Relatedly, Windoze does not use SIGCHLD to inform the parent when a child dies, so for that platform, you should use the next function (which is not otherwise available):

Function: int svz_mingw_child_dead_p (char *prefix, svz_t_handle *pid)

Check child pointed at by pid by waiting a bit. If it is dead, close and invalidate its handle, and return 1. Otherwise, return 0. prefix is for error messages; it should be either the empty string, or a string ending in colon and space.

On non-Windoze, this is the function you want to use:

Function: int svz_most_recent_dead_child_p (svz_t_handle pid)

Return 1 if a child process pid died recently, updating other internal state by side effect. Otherwise, return 0.

Function: void svz_envblock_setup (void)

Set up internal tables for environment block wrangling.

This function must be called once after svz_boot so that subsequent functions (like svz_envblock_default) can work correctly.

Function: svz_envblock_t * svz_envblock_create (void)

Create and return a fresh environment block, useful for passing to svz_envblock_default and svz_envblock_add. Its size is initially set to zero.

Function: int svz_envblock_default (svz_envblock_t *env)

Fill environment block env with the environment variables from the current process, replacing its current contents (if any).

Function: int svz_envblock_add (svz_envblock_t *env, char *format, …)
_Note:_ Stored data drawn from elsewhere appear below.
Lemma root_list_at j f : files !! j = Some f -> root_list files !! S (S j) = Some (dirent (Z.of_nat j + 2) (image_name f.1)).
Proof.
  intros Hj. change (file_entries 2 files !! j = Some (dirent (Z.of_nat j + 2) (image_name f.1))). rewrite Z.add_comm. clear -Hj.
  revert j Hj. generalize 2. induction files as [|g l IH]; intros n [|j] Hj; [done|done| |].
  - injection Hj as ->. by rewrite Z.add_0_r.
  - change (file_entries (n + 1) l !! j = Some (dirent (n + Z.of_nat (S j)) (image_name f.1))).
    replace (n + Z.of_nat (S j)) with (n + 1 + Z.of_nat j) by lia. by apply IH.
Qed.

(** The root directory has the inode of the file under its name. *)
Lemma root_get j f : names_good files -> files !! j = Some f ->
  dir_get cur (disk_inode cur mkfs_sb ROOTINO) (word (entry_name f)) = Some (Z.of_nat j + 2).
Proof.
  intros Hg Hj. pose proof (lookup_lt_Some _ _ _ Hj) as Hlt. pose proof (len_root_entries files) as Hl.
  assert (Hsz : Z.of_nat (length files) + 2 <= isize (disk_inode cur mkfs_sb ROOTINO) / 16).
  { destruct Hroot as (_ & _ & R3 & _). rewrite disk_inode_image by done. cbn [set_inum set_idev isize]. rewrite R3.
    unfold root_size. Z.div_mod_to_equations. lia. }
  unfold dir_get. rewrite (proj2 (list_find_Some _ _ (S (S j)) (Z.of_nat (S (S j))))).
  - rewrite root_entry_image by lia. rewrite Nat2Z.id, (root_list_at j f Hj).
    change (default _ _) with (dirent (Z.of_nat j + 2) (image_name f.1)). rewrite de_inum_dirent by lia. done.
  - split_and!.
    + rewrite lookup_seqZ_lt by lia. done.
    + rewrite root_entry_image, Nat2Z.id, (root_list_at j f Hj) by lia.
      rewrite (root_list_hit files j f (S (S j))); [by rewrite bool_decide_eq_true_2|done|done|done|by apply root_list_at].
    + intros i y Hy Hi. apply lookup_seqZ in Hy as [-> Hy]. rewrite root_entry_image by lia.
      destruct (root_list files !! Z.to_nat (0 + Z.of_nat i)) as [de|] eqn:Ek; [|done].
      change (dir_hit (word (entry_name f)) de <> true). rewrite (root_list_hit files j f _ de Hg Hcount Hj Ek).
      by rewrite bool_decide_eq_false_2 by lia.
Qed.

Lemma walk_image j f : names_good files -> files !! j = Some f ->
  walk cur mkfs_sb ROOTINO [entry_name f] = Some (Z.of_nat j + 2).
Proof.
  intros Hg Hj. cbn [walk]. rewrite disk_inode_image by (unfold ROOTINO; lia). cbn [set_inum set_idev itype]. destruct Hroot as (-> & _).
  rewrite Z.eqb_refl. rewrite <- disk_inode_image by (unfold ROOTINO; lia). by rewrite (root_get j f Hg Hj).
Qed.

(** A kernel that has just started on the image: the inode table is empty. *)
Record booted (s : kernel) : Prop := {
  bt_cache : cache s [] cur ∅;
  bt_ready : ready L_icache s;
  bt_sb : k_sb s = mkfs_sb;
  bt_length : length (k_icache s) = Z.to_nat NINODE;
  bt_unused : Forall unused (k_icache s)
}.

Lemma spare_unused l : Forall unused l -> spare l = Z.of_nat (length l).
Proof. induction 1 as [|q l Hq Hl IH]; [done|]. unfold spare in *. cbn [tsum length]. rewrite decide_True, IH by done. lia. Qed.

Lemma booted_names s : booted s -> names_ok cur mkfs_sb live_inode ∅ s.
Proof.
  intros [B1 B2 B3 B4 B5]. split; [done|by rewrite size_empty; apply Nat.ltb_lt|done|done| |by rewrite spare_unused, B4|apply image_tree|].
  - rewrite Forall_lookup in B5. unfold unused in B5. split; [done| |].
    + intros i j p q Hp Hq Pp. rewrite (B5 i p Hp) in Pp. lia.
    + intros i q Hq. split; rewrite (B5 i q Hq); [done|lia..].
  - unfold live_inode, ROOTINO. lia.
Qed.

End boot.

Lemma elems_one w : w <> [] -> no_slash w -> elems (chr "/" :: w) = [w].
Proof.
  intros Hw Hn. unfold elems. change (chr "/" :: w) with ([] ++ chr "/" :: w). rewrite pieces_app, pieces_last by (done || constructor).
  by rewrite filter_cons_False, filter_cons_True by auto.
Qed.

Section start.
Context `{Symbols} `{Driver} {Hdrv : SyncDriver} `{DevSw}.

(** Locking the inode that a walk has found, and reading all of it. *)
Lemma lock_and_read cur sb live s t ip n c e :
  ready L_icache s -> k_sb s = sb -> tree_ok cur sb live s -> at_inode cur sb live ∅ s t ip n ->
  file_ok s [] cur (disk_inode cur sb n) -> itype (disk_inode cur sb n) <> T_DEV -> isize (disk_inode cur sb n) = len c ->
  file_bytes (disk_inode cur sb n) cur 0 (len c) = c -> len c < 2147483648 ->
  exists s2 s3, ilock (Some ip) e t = Done tt e s2 /\ inum (inode_of ip s2) = n /\
    readi ip DKernel 0 (len c) e s2 = Done (len c, c) e s3.
Proof.
  intros Hr Hsb Htr Hat Hf Hty Hsz Hbytes Hmax. assert (Hroom : (size (∅ : gset (Z * Z)) < head)%nat) by (rewrite size_empty; by apply Nat.ltb_lt).
  assert (Hw : wp (ilock (Some ip)) (fun _ e' t' => e' = e /\ exists q, dir_held cur sb live ∅ s t' ip n q) e t).
  { eapply wp_lock_step; [done..|]. intros t1 q1 Hh. by eauto. }
  apply wp_elim in Hw as ([] & e' & s2 & Hrun & -> & q & Hh).
  destruct (held_fields _ _ _ _ _ _ _ _ _ Hh) as (F1 & F2 & F3 & _ & F5 & _ & _ & F8).
  pose proof (inode_of_some ip q s2 (ho_entry _ _ _ _ _ _ _ _ _ Hh)) as Ei.
  assert (0 <= len c) by (unfold len; lia).
  destruct (readi_ok s2 [] cur ∅ ip 0 (len c) e) as (s3 & Hread & _); rewrite ?Ei.
  - apply Hh.
  - cbn [length]. by rewrite Nat.add_0_r.
  - by rewrite F3.
  - by apply F8.
  - rewrite F5, Hsz. lia.
  - lia.
  - exists s2, s3. split_and!; [done|by rewrite Ei|]. rewrite Ei, F5, Hsz, Z.sub_0_r, Z.min_id in Hread. rewrite Hread. f_equal. f_equal.
    rewrite <- Hbytes at 2. rewrite <- (ho_inode _ _ _ _ _ _ _ _ _ Hh). done.
Qed.

(** C3: the kernel finds and reads every file that mkfs put into the image.  On a machine
    whose disk has the image and whose inode table is empty, [namei] of a slash and the name of
    the j-th file returns an inode, and after [ilock] of it [readi] returns the contents of
    this file.  Names have to differ in their first 14 bytes, the files have to fit into FSSIZE
    blocks and the entries of the root directory must not fill its last block. *)
Theorem mkfs_boot files m cur s j f e :
  Forall (fun f => chr "/" ∉ f.1) files -> fits (image_files files) ->
  len (root_entries files) mod BSIZE <> 0 -> names_good files -> mkfs_main files = Some m ->
  (forall b, 0 <= b < FSSIZE -> cur (ROOTDEV, b) = mk_image m b) -> (forall b, 0 < b < FSSIZE -> serves ROOTDEV b) ->
  booted cur s -> files !! j = Some f ->
  let c := concat f.2 in
  exists ip s1 s2 s3, namei (chr "/" :: entry_name f) e s = Done (Some ip) e s1 /\ ilock (Some ip) e s1 = Done tt e s2 /\
    inum (inode_of ip s2) = Z.of_nat j + 2 /\ readi ip DKernel 0 (len c) e s2 = Done (len c, c) e s3.
Proof.
  intros Hsl Hfit Hwhole Hg Hmk Hcur Hserve Hb Hj c.
  destruct (mkfs_main_ok files Hsl Hfit) as (m' & own & Hm & Him & Hsb & Hfb & Hbm & Hfs & Hroot). rewrite Hmk in Hm. injection Hm as <-.
  assert (Hcount : (length files <= 199)%nat).
  { destruct Hfit as (_ & _ & Hl). unfold image_files in Hl. cbn [length] in Hl. rewrite length_fmap in Hl. lia. }
  assert (Hfree : mk_freeblock m <= FSSIZE) by (rewrite Hfb; apply Hfit).
  pose proof (booted_names m own cur Him Hfree Hcur Hserve files Hcount Hfs Hroot Hwhole s Hb) as Hn.
  pose proof (walk_image m own cur Him Hfree Hcur files Hcount Hroot Hwhole j f Hg Hj) as Hwalk.
  assert (Hi : 0 <= Z.of_nat j + 2 < 208) by (apply lookup_lt_Some in Hj; lia).
  assert (Helems : elems (chr "/" :: entry_name f) = [entry_name f]).
  { destruct (proj1 (Forall_lookup _ _) (ng_chars _ Hg) j f Hj) as [_ Hne]. apply elems_one; [done|]. apply Forall_forall. intros x Hx ->.
    apply (proj1 (Forall_lookup _ _) Hsl j f Hj). unfold entry_name, image_name in Hx. destruct f.1 as [|a l]; [done|].
    destruct (a =? chr "_"); [by right|done]. }
  destruct (namei_ok cur mkfs_sb (live_inode files) ∅ s (chr "/" :: entry_name f) ROOTINO e Hn) as (r & t & Hrun & Hpost); [reflexivity|].
  rewrite Helems, Hwalk in Hpost. destruct Hpost as (ip & -> & Hat). exists ip, t. destruct (Hfs j f Hj) as (F1 & F2 & F3 & F4).
  pose proof (disk_inode_image m cur Hfree Hcur _ Hi) as Ed. destruct (fi_count _ _ _ _ _ _ _ F4) as (Hk1 & Hk2 & _).
  destruct (lock_and_read cur mkfs_sb (live_inode files) s t ip (Z.of_nat j + 2) c e) as (s2 & s3 & R1 & R2 & R3).
  - apply Hb.
  - apply Hb.
  - apply Hn.
  - exact Hat.
  - apply (file_ok_image m own cur Him Hfree Hcur Hserve s _ _ _ _ Hi F4). rewrite F3. unfold len in *. lia.
  - rewrite Ed. cbn [set_inum set_idev itype]. by rewrite F1.
  - rewrite Ed. exact F3.
  - rewrite (file_bytes_image m own cur Him Hfree Hcur _ _ _ _ 0 (len c) Hi F4) by (unfold c, len in *; lia). by apply lget_all.
  - unfold c, len in *. lia.
  - exists s2, s3. split; [exact Hrun|]. split; [exact R1|]. split; [exact R2|exact R3].
Qed.

End start.

(** * Witnesses *)

#[local] Existing Instance built_symbols.
#[local] Existing Instance bw_driver | 0.
#[local] Existing Instance bw_sync | 0.
#[local] Existing Instance fw_devsw.

(** The image as the contents of the disk. *)
Definition image_disk (m : mkfs_t) : disk_t :=
  mkDisk (list_to_map ((fun b => ((ROOTDEV, b), mk_image m b)) <$> seqZ 0 FSSIZE)) [].

Lemma image_disk_read m b : 0 <= b < FSSIZE -> contents (image_disk m) (ROOTDEV, b) = mk_image m b.
Proof.
  intros Hb. unfold contents, disk_read, image_disk. cbn [dk_blocks fst snd].
  rewrite (elem_of_list_to_map_1 _ _ (mk_image m b)); [done| |].
  - rewrite <- list_fmap_compose. apply NoDup_fmap_2; [|apply NoDup_seqZ]. by intros x y [= ->].
  - apply list_elem_of_fmap. exists b. split; [done|]. by apply elem_of_seqZ.
Qed.

(** A kernel that has started on a disk. *)
Definition mw_boot (d : disk_t) : kernel :=
  set_k_sb mkfs_sb (set_k_icache (replicate 50 zero_inode) (set_lock L_icache (mkLock 0 "icache" None)
    (set_k_disk d (lw_boot 1)))).
Definition mw_state (d : disk_t) : kernel := after_binit (mw_boot d).

Lemma mw_booted d : booted (contents d) (mw_state d).
Proof.
  destruct bw_boot_ok as (H1 & H2 & H3 & H4 & H5).
  destruct (after_binit_cache (mw_boot d) H1 H2 H3 (conj H3 (proj2 H4)) H5) as [Hc [bs E]].
  split; [exact Hc| | | |]; unfold mw_state; rewrite E.
  - split; [by split|]. by eexists.
  - reflexivity.
  - reflexivity.
  - change (Forall unused (replicate 50 zero_inode)). by apply Forall_replicate.
Qed.

Lemma mw_serves b : 0 < b < FSSIZE -> serves ROOTDEV b.
Proof. intros Hb. apply in_built_image. lia. Qed.

Lemma mw_names : names_good mw_files.
Proof.
  split; [|apply (bool_decide_unpack _); vm_compute; exact I].
  repeat constructor; try (apply (bool_decide_unpack _); vm_compute; exact I); vm_compute; discriminate.
Qed.

Lemma mw_whole : len (root_entries mw_files) mod BSIZE <> 0.
Proof. by vm_compute. Qed.

Lemma namei_spec_witness :
  exists m ip t q, mkfs_main mw_files = Some m /\ namei (str "/README") [] (mw_state (image_disk m)) = Done (Some ip) [] t /\
    k_icache t !! ip = Some q /\ in_use ROOTDEV 2 q.
Proof.
  destruct (mkfs_main_ok mw_files mw_no_slash mw_fits) as (m & own & Hm & Him & _ & Hfb & _ & Hfs & Hroot). exists m.
  assert (Hfree : mk_freeblock m <= FSSIZE) by (rewrite Hfb; apply mw_fits).
  assert (Hcount : (length mw_files <= 199)%nat) by (apply Nat.leb_le; reflexivity).
  pose proof (image_disk_read m) as Hcur. set (d := image_disk m) in *. clearbody d.
  pose proof (booted_names m own _ Him Hfree Hcur mw_serves mw_files Hcount Hfs Hroot mw_whole (mw_state d) (mw_booted d)) as Hn.
  pose proof (walk_image m own _ Him Hfree Hcur mw_files Hcount Hroot mw_whole 0 _ mw_names eq_refl) as Hwalk.
  destruct (namei_spec _ _ _ _ (mw_state d) (str "/README") ROOTINO [] Hn eq_refl) as (r & t & Hrun & _ & _ & _ & Hpost).
  change (elems (str "/README")) with [entry_name (str "README", [str "hello "; str "world"])] in Hpost. rewrite Hwalk in Hpost.
  destruct Hpost as (ip & q & Hr & Hq & Hu & _). rewrite Hr in Hrun. exists ip, t, q.
  split; [exact Hm|]. split; [exact Hrun|]. split; [exact Hq|exact Hu].
Defined.
(* ===== verification/ConsoleIn.v ===== *)
(** console.c, input half: the line editor [consoleintr], and the console device
    that [devsw] gives to [readi] and [writei]. *)

From S2P Require Import Prelude Params Mem State Spinlock Console Kalloc Vm Proc Ide Bio Log Umem Fs.

Section console_in.
Context `{Symbols} `{Driver}.

Definition INPUT_BUF : Z := 128.
Definition CONSOLE : Z := 1.

(** [C(x)]: Control-x. *)
Definition ctl (x : Z) : Z := x - chr "@".

Definition on_input (f : input_t -> input_t) (s : kernel) : kernel := set_k_input (f (k_input s)) s.
Definition in_get {A} (f : input_t -> A) : K A := get (fun s => f (k_input s)).

(** [input.buf[i % INPUT_BUF]] *)
Definition in_char (i : Z) (b : input_t) : Z := lget (ibuf b) (Z.to_nat (u32 i mod INPUT_BUF)).

(** [input.buf[input.e++ % INPUT_BUF] = c] *)
Definition in_put (c : Z) (b : input_t) : input_t :=
  set_input_e (u32 (input_e b + 1))
    (set_ibuf (<[Z.to_nat (input_e b mod INPUT_BUF) := u8 c]> (ibuf b)) b).

(** [while(input.e != input.w && input.buf[(input.e-1) % INPUT_BUF] != '\n')] *)
Definition kill_line : K unit :=
  b ← get k_input;
  loop (S (Z.to_nat (u32 (input_e b - input_w b)))) (fun _ : unit =>
    b ← get k_input;
    if negb (input_e b =? input_w b) && negb (in_char (input_e b - 1) b =? 10) then
      modify (on_input (set_input_e (u32 (input_e b - 1))));;
      consputc BACKSPACE;;
      mret (inl tt)
    else mret (inr tt)) tt.

(** One character from the keyboard or the serial line; tells whether a process
    listing was asked for. *)
Definition console_char (c : Z) : K bool :=
  if c =? ctl (chr "P") then mret true
  else if c =? ctl (chr "U") then kill_line;; mret false
  else if (c =? ctl (chr "H")) || (c =? 0x7f) then
    b ← get k_input;
    when (negb (input_e b =? input_w b)) (
      modify (on_input (set_input_e (u32 (input_e b - 1))));;
      consputc BACKSPACE);;
    mret false
  else
    b ← get k_input;
    when (negb (c =? 0) && (u32 (input_e b - input_r b) <? INPUT_BUF)) (
      let c := if c =? 13 then 10 else c in
      modify (on_input (in_put c));;
      consputc c;;
      b ← get k_input;
      when ((c =? 10) || (c =? ctl (chr "D")) ||
            (input_e b =? u32 (input_r b + INPUT_BUF))) (
        modify (on_input (fun b => set_input_w (input_e b) b));;
        wakeup CH_input));;
    mret false.

(** [cs]: the characters [getc] returns before a negative value. *)
Definition consoleintr (cs : list Z) : K unit :=
  acquire L_cons;;
  dump ← for_fold cs (fun c dump => d ← console_char c; mret (dump || d)) false;
  release L_cons;;
  when dump procdump.

(** Read a line, or what is left of it.  The result counts the bytes stored. *)
Definition consoleread (ip : nat) (dst : dest) (n : Z) : K (Z * list Z) :=
  iunlock (Some ip);;
  let target := n in
  acquire L_cons;;
  r ← loop (S (Z.to_nat n)) (fun '(n, acc) =>
    if negb (0 <? n) then mret (inr (Some (n, acc)))
    else
      w ← loop_env (fun _ : unit =>
        b ← get k_input;
        if negb (input_r b =? input_w b) then mret (inr true)
        else
          cur ← myproc;
          kd ← pget cur killed;
          if cbool kd then mret (inr false)
          else sleep CH_input (Some L_cons);; mret (inl tt)) tt;
      if negb w then release L_cons;; ilock (Some ip);; mret (inr None)
      else
        b ← get k_input;
        let c := in_char (input_r b) b in
        modify (on_input (set_input_r (u32 (input_r b + 1))));;
        if c =? ctl (chr "D") then
          when (n <? target) (
            modify (on_input (fun b => set_input_r (u32 (input_r b - 1)) b)));;
          mret (inr (Some (n, acc)))
        else
          put_bytes dst (target - n) [c];;
          if c =? 10 then mret (inr (Some (n - 1, acc ++ [c])))
          else mret (inl (n - 1, acc ++ [c]))) (n, []);
  match r with
  | None => mret (-1, [])
  | Some (n, acc) =>
      release L_cons;;
      ilock (Some ip);;
      mret (target - n, acc)
  end.

Definition consolewrite (ip : nat) (src : source) (n : Z) : K Z :=
  iunlock (Some ip);;
  acquire L_cons;;
  for_each (seqZ 0 n) (fun i =>
    bs ← get_bytes src i 1;
    consputc (Z.land (lget bs 0) 0xff);;
    mret (None : option unit));;
  release L_cons;;
  ilock (Some ip);;
  mret n.

Definition consoleinit : K unit :=
  initlock L_cons "console";;
  modify (fun s => set_k_devsw (<[Z.to_nat CONSOLE := true]> (k_devsw s)) s);;
  modify (on_cons (set_locking 1)).

(** The console is the only device of [devsw]; [int n] is the signed reading of the
    count. *)
Definition console_devsw : DevSw := {|
  dev_read := fun major ip d n =>
    if major =? CONSOLE then consoleread ip d (s32 n) else hang;
  dev_write := fun major ip src n =>
    if major =? CONSOLE then consolewrite ip src (s32 n) else hang
|}.

End console_in.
Insert a new environment variable into environment block env. The format argument is a printf-style format string describing how to format the optional arguments. You specify environment variables in the ‘VAR=VALUE’ format.

Function: void svz_envblock_destroy (svz_envblock_t *env)

Destroy environment block env completely. Afterwards, env is invalid and should therefore not be further referenced.

Function: void * svz_envblock_get (svz_envblock_t *env)

Convert environment block env into something which can be passed to execve (Unix) or CreateProcess (Windows). Additionally, under Windows, sort the environment block.

(Unfortunately the layout of environment blocks in Unices and Windows differ. On Unices you have a NULL terminated array of character strings (i.e., char **) and on Windows systems you have a simple character string containing the environment variables in the format ‘VAR=VALUE’ each separated by a zero byte (i.e., char *). The end of the list is indicated by a further zero byte.)